▶ _What the task asks_
Nothing but the data below, returned exactly, should appear in the answer.

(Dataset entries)

(** * fp-ts-schema: a shallow embedding of [src/index.ts]

    The library builds decoders: values that check an untyped JavaScript value
    and either return a decoded value or fail with a [DecoderError] that
    carries a message and a path.  The development below embeds the decoder
    engine of [src/index.ts] function by function and proves what the
    specification says about it.

    Layout: JavaScript values and the host operations the code calls
    ([typeof], [JSON.stringify], property access); the error class; a small
    state-and-exception monad for the code's [throw] / [try] / [catch]; the
    decoders; then the theorems. *)

From Stdlib Require Import String Ascii List ZArith DecimalString Bool Lia.
Import ListNotations.

Set Warnings "-register-all".
Local Open Scope list_scope.
Local Open Scope string_scope.

(** ** JavaScript values *)

(** The numbers the decoders can tell apart: [Number.isFinite] separates the
    finite doubles from NaN and the two infinities.  Finite doubles are
    represented by the integers among them (the safe integers, which print in
    plain decimal); fractions are left out, no function of the library
    computes with a number. *)
Inductive Number : Type :=
| NInt (z : Z)
| NNaN
| NInfinity (negative : bool).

▶ _Solution for this exercise_
(** * fp-ts-schema: a shallow embedding of [src/index.ts]

    The library builds decoders: values that check an untyped JavaScript value
    and either return a decoded value or fail with a [DecoderError] that
    carries a message and a path.  The development below embeds the decoder
    engine of [src/index.ts] function by function and proves what the
    specification says about it.

    Layout: JavaScript values and the host operations the code calls
    ([typeof], [JSON.stringify], property access); the error class; a small
    state-and-exception monad for the code's [throw] / [try] / [catch]; the
    decoders; then the theorems. *)

From Stdlib Require Import String Ascii List ZArith DecimalString Bool Lia.
Import ListNotations.

Set Warnings "-register-all".
Local Open Scope list_scope.
Local Open Scope string_scope.

(** ** JavaScript values *)

(** The numbers the decoders can tell apart: [Number.isFinite] separates the
    finite doubles from NaN and the two infinities.  Finite doubles are
    represented by the integers among them (the safe integers, which print in
    plain decimal); fractions are left out, no function of the library
    computes with a number. *)
Inductive Number : Type :=
| NInt (z : Z)
| NNaN
| NInfinity (negative : bool).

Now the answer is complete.